··· Extracted entries

(** * Smart UAE agent: the tool layer

    A shallow embedding of the two tool modules of the repository,
    [smart_uae_agent/tools.py] (module [Tools] below) and
    [smart_uae_agent/tools.fixed.py] (module [Fixed] below), together with
    the small part of the Python runtime they rely on: strings, JSON
    values, exceptions, dictionaries with identity, and the binary64
    product behind [math.ceil(subtotal * 1.10)].  Around them: the
    loaders of [llm_provider.py] (module [LlmProvider]), what the
    sidebar of [app_streamlit.py] writes (module [App]), and the menu
    look-ups of [smartcafe_assistant.py] (module [SmartCafe]).

    Conventions.
    - A tool returns [json.dumps(payload)]; the embedding returns the
      payload itself, the dictionary handed to [json.dumps].
    - Strings are sequences of ASCII characters: [lower], [title] and
      [strip] act on the ASCII letters and the ASCII white space.
    - A Python computation that may raise lives in the monad [res];
      [try ... except Exception] is [try_except]. *)

From Stdlib Require Import ZArith String Ascii List Bool Lia.
From stdpp Require Import base option list gmap strings.

Local Open Scope string_scope.
Local Open Scope Z_scope.
Local Set Warnings "-register-all".

(** ** Python strings *)

Module PyStr.

Definition code (c : ascii) : nat := nat_of_ascii c.

Definition isupper (c : ascii) : bool :=
  (65 <=? code c)%nat && (code c <=? 90)%nat.

Definition islower (c : ascii) : bool :=
  (97 <=? code c)%nat && (code c <=? 122)%nat.

Definition to_lower (c : ascii) : ascii :=
  if isupper c then ascii_of_nat (code c + 32) else c.

Definition to_upper (c : ascii) : ascii :=
  if islower c then ascii_of_nat (code c - 32) else c.

(** [str.isspace] on the ASCII range: TAB, LF, VT, FF, CR, FS, GS, RS,
    US and the space. *)
Definition isspace (c : ascii) : bool :=
  ((9 <=? code c)%nat && (code c <=? 13)%nat)
  || ((28 <=? code c)%nat && (code c <=? 32)%nat).

(** [s.lower()] *)
Fixpoint lower (s : string) : string :=
  match s with
  | EmptyString => EmptyString
  | String c s' => String (to_lower c) (lower s')
  end.

Fixpoint lstrip (s : string) : string :=
  match s with
  | EmptyString => EmptyString
  | String c s' => if isspace c then lstrip s' else s
  end.

Fixpoint rstrip (s : string) : string :=
  match s with
  | EmptyString => EmptyString
  | String c s' =>
      match rstrip s' with
      | EmptyString => if isspace c then EmptyString else String c EmptyString
      | r => String c r
      end
  end.

(** [s.strip()] *)
Definition strip (s : string) : string := rstrip (lstrip s).

(** [s.title()]: a cased character is upper-cased when the character
    before it is not cased, and lower-cased otherwise. *)
Fixpoint title_from (prev_cased : bool) (s : string) : string :=
  match s with
  | EmptyString => EmptyString
  | String c s' =>
      if islower c then
        String (if prev_cased then c else to_upper c) (title_from true s')
      else if isupper c then
        String (if prev_cased then to_lower c else c) (title_from true s')
      else String c (title_from false s')
  end.

Definition title (s : string) : string := title_from false s.

(** [needle in hay] on two strings *)
Fixpoint contains (needle hay : string) : bool :=
  String.prefix needle hay
  || match hay with
     | EmptyString => false
     | String _ hay' => contains needle hay'
     end.

(** [any(k in q for k in kws)] *)
Definition any_in (kws : list string) (q : string) : bool :=
  existsb (fun k => contains k q) kws.

(** [s.split(sep)] for a one-character separator *)
Fixpoint split (sep : ascii) (s : string) : list string :=
  match s with
  | EmptyString => [EmptyString]
  | String c s' =>
      match split sep s' with
      | hd :: tl =>
          if Ascii.eqb c sep then EmptyString :: hd :: tl
          else String c hd :: tl
      | [] => [String c EmptyString]
      end
  end.

(** truth value of a string: [bool(s)] *)
Definition truthy (s : string) : bool :=
  match s with EmptyString => false | _ => true end.

(** [sep.join(parts)] on a list of strings *)
Fixpoint join (sep : string) (parts : list string) : string :=
  match parts with
  | [] => EmptyString
  | [p] => p
  | p :: rest => p +:+ sep +:+ join sep rest
  end.

(** Every character of [s] is white space: [s.strip() == ""]. *)
Fixpoint blank (s : string) : bool :=
  match s with
  | EmptyString => true
  | String c s' => isspace c && blank s'
  end.

End PyStr.

(** ** Exceptions and the result monad *)

Inductive exn : Type :=
| KeyError (key : string)
| TypeError
| AttributeError
| ValueError
| OverflowError
| JSONDecodeError
| RequestException (msg : string).

Inductive res (A : Type) : Type :=
| Ok (a : A)
| Raise (e : exn).
Arguments Ok {A} a.
Arguments Raise {A} e.

Definition bind {A B} (m : res A) (k : A -> res B) : res B :=
  match m with
  | Ok a => k a
  | Raise e => Raise e
  end.

Notation "x <- m ;; k" := (bind m (fun x => k))
  (at level 100, m at next level, right associativity).

(** [try: body  except Exception as e: handler e] *)
Definition try_except {A} (body : res A) (handler : exn -> res A) : res A :=
  match body with
  | Ok a => Ok a
  | Raise e => handler e
  end.

Definition returns {A} (m : res A) : Prop := exists a, m = Ok a.

(** ** Binary64 arithmetic behind [subtotal * 1.10] and [math.ceil] *)

Module Binary64.

(** A finite double is [m * 2^e]. *)
Record finite : Type := Finite { mant : Z; expo : Z }.

(** The result of an operation: a finite double, or an infinity (the
    only non-finite value the product of two finite doubles of
    magnitude at least 1 can reach). *)
Inductive float : Type :=
| Fin (x : finite)
| Inf (negative : bool).

(** The nearest integer to [n >= 0] that has at most 53 significant
    bits, ties going to the even significand. *)
Definition round53 (n : Z) : Z :=
  let sh := Z.log2 n - 52 in
  if sh <=? 0 then n
  else
    let q := Z.shiftr n sh in
    let r := Z.land n (Z.ones sh) in
    let half := Z.shiftl 1 (sh - 1) in
    let up := (half <? r) || ((r =? half) && Z.odd q) in
    Z.shiftl (if up then q + 1 else q) sh.

(** [m * 2^e >= 2^1024], for [m >= 0] *)
Definition overflows (m e : Z) : bool :=
  if 0 <=? e then 2 ^ 1024 <=? m * 2 ^ e
  else 2 ^ 1024 * 2 ^ (- e) <=? m.

(** [float(n)] for a Python int: correctly rounded, and
    [OverflowError] when the int is too large for a double. *)
Definition of_int (n : Z) : res finite :=
  let a := round53 (Z.abs n) in
  if overflows a 0 then Raise OverflowError
  else Ok (Finite (Z.sgn n * a) 0).

(** [x * y] on finite doubles: the exact product, rounded.  The
    operands met here are an integer and 1.10, so the product is zero
    or at least 1 in magnitude and the subnormal range is never
    entered. *)
Definition mul (x y : finite) : float :=
  let p := mant x * mant y in
  let e := expo x + expo y in
  let a := round53 (Z.abs p) in
  if overflows a e then Inf (p <? 0)
  else Fin (Finite (Z.sgn p * a) e).

(** [math.ceil(x)]: an int, or [OverflowError] on an infinity. *)
Definition ceil (x : float) : res Z :=
  match x with
  | Fin (Finite m e) =>
      if 0 <=? e then Ok (m * 2 ^ e)
      else Ok (- ((- m) / 2 ^ (- e)))
  | Inf _ => Raise OverflowError
  end.

(** The literal [1.10]: 0x1.199999999999ap+0. *)
Definition lit_1_10 : finite := Finite 4953959590107546 (-52).

(** [math.ceil(n * 1.10)] for a Python int [n] *)
Definition ceil_mul_1_10 (n : Z) : res Z :=
  x <- of_int n ;; ceil (mul x lit_1_10).

End Binary64.

(** ** JSON values and the dictionary operations used on them *)

(** What [json.load] and [resp.json()] produce.  An object keeps its
    keys in document order, as a Python [dict] does; numbers are the
    integers (no tool inspects a fractional number). *)
Inductive json : Type :=
| JNull
| JBool (b : bool)
| JNum (n : Z)
| JStr (s : string)
| JArr (xs : list json)
| JObj (kvs : list (string * json)).

Module Py.

(** The binding of [k] in a dictionary given by its items. *)
Fixpoint assoc {V} (k : string) (kvs : list (string * V)) : option V :=
  match kvs with
  | [] => None
  | (k', v) :: kvs' => if String.eqb k k' then Some v else assoc k kvs'
  end.

(** [tbl[k]] on a literal table *)
Definition subscript {V} (tbl : list (string * V)) (k : string) : res V :=
  match assoc k tbl with
  | Some v => Ok v
  | None => Raise (KeyError k)
  end.

(** [bool(x)] *)
Definition truthy (x : json) : bool :=
  match x with
  | JNull => false
  | JBool b => b
  | JNum n => negb (n =? 0)
  | JStr s => PyStr.truthy s
  | JArr xs => match xs with [] => false | _ => true end
  | JObj kvs => match kvs with [] => false | _ => true end
  end.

······

About this exercise.
Your task is to quote the lines above, beginning with the first and ending with the one that holds "the small part".

Answer for this exercise.
(** * Smart UAE agent: the tool layer

    A shallow embedding of the two tool modules of the repository,
    [smart_uae_agent/tools.py] (module [Tools] below) and
    [smart_uae_agent/tools.fixed.py] (module [Fixed] below), together with
    the small part of the Python runtime they rely on: strings, JSON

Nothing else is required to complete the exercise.